[[ Data, beginning ]]

(** The computation [m] only adds calls that satisfy [P] to the trace. *)
Definition appends {St vector A} (P : event vector -> Prop) (m : M St vector A) : Prop :=
  forall w w' r, m w = (w', r) ->
    exists events, trace w' = trace w ++ events /\ List.Forall P events.

(** The computation [m] only adds calls of the removal to the trace, and
    when one of them raised, [m] raises the same error. *)
Definition removal_run {St vector A} (m : M St vector A) : Prop :=
  forall w w' r, m w = (w', r) ->
    exists events,
      trace w' = trace w ++ events
      /\ List.Forall (fun ev => phase_of ev = Removal) events
      /\ forall ev e, In ev events -> removal_raised ev e -> r = Raise e.

(** ** Overlap and content of the merged chunks *)

(** The part of a flushed chunk that seeds the next buffer:
    [current_chunk[overlap_start:]]. *)
Definition overlap_tail (self : TextSplitter.t) (p : str) : str :=
  drop (Nat.max 0 (length p - TextSplitter.chunk_overlap self)) p.

(** Each chunk of the list but the first begins with the overlap tail of
    the chunk before it and a space. *)
Definition overlapping (self : TextSplitter.t) (l : list str) : Prop :=
  forall i p q, l !! i = Some p -> l !! S i = Some q ->
    exists rest, q = overlap_tail self p ++ [SP] ++ rest.

(** [sep.join(l)] *)
Fixpoint join (sep : str) (l : list str) : str :=
  match l with
  | [] => []
  | x :: l' =>
      match l' with
      | [] => x
      | _ :: _ => x ++ sep ++ join sep l'
      end
  end.

(** A chunk without the overlap it repeats from the chunk before it. *)
Definition without_overlap (self : TextSplitter.t) (prev m : str) : str :=
  drop (length (overlap_tail self prev) + 1) m.

Fixpoint fresh_after (self : TextSplitter.t) (prev : str) (ms : list str) : list str :=
  match ms with
  | [] => []
  | m :: ms' => without_overlap self prev m :: fresh_after self m ms'
  end.

(** The chunks, each but the first without its overlap. *)
Definition fresh (self : TextSplitter.t) (ms : list str) : list str :=
  match ms with
  | [] => []
  | m :: ms' => m :: fresh_after self m ms'
  end.

(** The segments from the first non-empty one on. *)
Fixpoint drop_leading_empty (l : list str) : list str :=
  match l with
  | [] :: l' => drop_leading_empty l'
  | _ => l
  end.

(** What the loop of [_merge_chunks] keeps true of the segments [done] it
    has consumed: while they are all empty nothing is held; afterwards the
    flushed chunks and the buffer, without their overlaps and joined by
    spaces, are the segments joined by spaces. *)
Definition merge_content_inv (self : TextSplitter.t) (st : list str * str)
    (done : list str) : Prop :=
  (forall p, last (fst st) = Some p ->
     exists rest, snd st = overlap_tail self p ++ [SP] ++ rest)
  /\ ((snd st = [] /\ fst st = [] /\ drop_leading_empty done = [])
      \/ (snd st <> [] /\ drop_leading_empty done <> []
          /\ join [SP] (fresh self (fst st ++ [snd st]))
             = join [SP] (drop_leading_empty done))).

(** The characters of a printed integer: the digits and the minus sign. *)
Definition int_char (c : ascii) : Prop :=
  In c (lit "-0123456789").

(** ** What the batcher sends *)

(** A call to the embedding service carries between one and [batch] texts,
    none empty and none longer than 30000 characters; a wait lasts between
    one second and the ceiling. *)
Definition request_within {vector} (batch : nat) (ev : event vector) : Prop :=
  match ev with
  | EvEmbeddingsCreate input _ =>
      0 < length input <= batch
      /\ List.Forall (fun text => text <> [] /\ length text <= 30000) input
  | EvSleep delay => (1 <= delay <= EmbeddingService.MAX_RETRY_DELAY)%Z
  | _ => True
  end.

(** The inputs of the calls to the embedding service, in order. *)
Fixpoint request_inputs {vector} (events : list (event vector)) : list (list str) :=
  match events with
  | [] => []
  | EvEmbeddingsCreate input _ :: events' => input :: request_inputs events'
  | _ :: events' => request_inputs events'
  end.

(** The seconds waited, in all. *)
Fixpoint total_wait {vector} (events : list (event vector)) : Z :=
  match events with
  | [] => 0
  | EvSleep delay :: events' => delay + total_wait events'
  | _ :: events' => total_wait events'
  end.

(** ** What the reconciler sends *)

(** The batches of the uploads, in order. *)
Fixpoint upload_batches {vector} (events : list (event vector))
  : list (list (SearchDocument vector)) :=
  match events with
  | [] => []
  | EvUploadDocuments batch _ :: events' => batch :: upload_batches events'
  | _ :: events' => upload_batches events'
  end.

(** The batches of the deletes, in order. *)
Fixpoint delete_batches_sent {vector} (events : list (event vector)) : list (list str) :=
  match events with
  | [] => []
  | EvDeleteDocuments batch _ :: events' => batch :: delete_batches_sent events'
  | _ :: events' => delete_batches_sent events'
  end.

(** The store answers a delete with one result per key submitted. *)
Definition one_result_per_key {St vector} `{!Services St vector} : Prop :=
  forall s batch s' results,
    delete_documents s batch = (s', Ok results) -> length results = length batch.

(** The steps of the pipeline in the order [process] takes them. *)
Definition phase_rank (p : phase) : nat :=
  match p with
  | Download => 0
  | Embed => 1
  | Removal => 2
  | Upsert => 3
  end.

(** What holds of the result of every run: it is a success exactly when it
    carries no error message; a success has created chunks; and with a
    store that reports one result per document, no more chunks are indexed
    than created, all of them in a success. *)
Definition result_consistent {St vector} `{!Services St vector}
    (res : ProcessingResult) : Prop :=
  (pr_success res = true <-> pr_error_message res = None)
  /\ (pr_success res = true -> 0 < pr_chunks_created res)
  /\ (SearchIndexer.one_result_per_document (St:=St) (vector:=vector) ->
      pr_chunks_indexed res <= pr_chunks_created res
      /\ (pr_success res = true -> pr_chunks_indexed res = pr_chunks_created res)).

(** ** Further functions of the processor *)

(** [EmbeddingService.embed_text] returns [embeddings[0] if embeddings else []]:
    the first entry, or an empty list. *)
Inductive single_embedding (vector : Type) : Type :=
| Entry (e : option vector)
| NoEntry.
Arguments Entry {vector} e.
Arguments NoEntry {vector}.

Definition embed_text {St vector} `{!Services St vector}
    (self : EmbeddingService.t) (text : str) : M St vector (single_embedding vector) :=
  let* embeddings := EmbeddingService.embed_texts self [text] in
  ret (match embeddings with
       | e :: _ => Entry e
       | [] => NoEntry
       end).

(** [split_text_to_chunks]: a splitter is built from the sizes given and
    the settings, then splits the text. *)
Definition split_text_to_chunks {vector} (settings_chunk_size settings_chunk_overlap : nat)
    (text path name : str) (chunk_size chunk_overlap : option nat)
  : result (list (Chunk vector)) :=
  match TextSplitter.init settings_chunk_size settings_chunk_overlap
          chunk_size chunk_overlap None with
  | Ok splitter => Ok (TextSplitter.split splitter text path name)
  | Raise e => Raise e
  end.

(** The settings the processor reads ([config.py]). *)
Record Settings : Type := mkSettings {
  storage_connection_string : str;
  search_endpoint : str;
  search_api_key : str;
  openai_endpoint : str;
  openai_api_key : str;
  settings_chunk_size : nat;
  settings_chunk_overlap : nat;
  embedding_batch_size : Z;
}.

[[ Data, end ]]

Task to complete: Reproduce, character for character, only the lines of the preceding data that start at the line with "(** ** What the reconciler sends *)" and end at the line with "(self : EmbeddingService.t)", both included.

Answer for the task:
(** ** What the reconciler sends *)

(** The batches of the uploads, in order. *)
Fixpoint upload_batches {vector} (events : list (event vector))
  : list (list (SearchDocument vector)) :=
  match events with
  | [] => []
  | EvUploadDocuments batch _ :: events' => batch :: upload_batches events'
  | _ :: events' => upload_batches events'
  end.

(** The batches of the deletes, in order. *)
Fixpoint delete_batches_sent {vector} (events : list (event vector)) : list (list str) :=
  match events with
  | [] => []
  | EvDeleteDocuments batch _ :: events' => batch :: delete_batches_sent events'
  | _ :: events' => delete_batches_sent events'
  end.

(** The store answers a delete with one result per key submitted. *)
Definition one_result_per_key {St vector} `{!Services St vector} : Prop :=
  forall s batch s' results,
    delete_documents s batch = (s', Ok results) -> length results = length batch.

(** The steps of the pipeline in the order [process] takes them. *)
Definition phase_rank (p : phase) : nat :=
  match p with
  | Download => 0
  | Embed => 1
  | Removal => 2
  | Upsert => 3
  end.

(** What holds of the result of every run: it is a success exactly when it
    carries no error message; a success has created chunks; and with a
    store that reports one result per document, no more chunks are indexed
    than created, all of them in a success. *)
Definition result_consistent {St vector} `{!Services St vector}
    (res : ProcessingResult) : Prop :=
  (pr_success res = true <-> pr_error_message res = None)
  /\ (pr_success res = true -> 0 < pr_chunks_created res)
  /\ (SearchIndexer.one_result_per_document (St:=St) (vector:=vector) ->
      pr_chunks_indexed res <= pr_chunks_created res
      /\ (pr_success res = true -> pr_chunks_indexed res = pr_chunks_created res)).

(** ** Further functions of the processor *)

(** [EmbeddingService.embed_text] returns [embeddings[0] if embeddings else []]:
    the first entry, or an empty list. *)
Inductive single_embedding (vector : Type) : Type :=
| Entry (e : option vector)
| NoEntry.
Arguments Entry {vector} e.
Arguments NoEntry {vector}.

Definition embed_text {St vector} `{!Services St vector}
    (self : EmbeddingService.t) (text : str) : M St vector (single_embedding vector) :=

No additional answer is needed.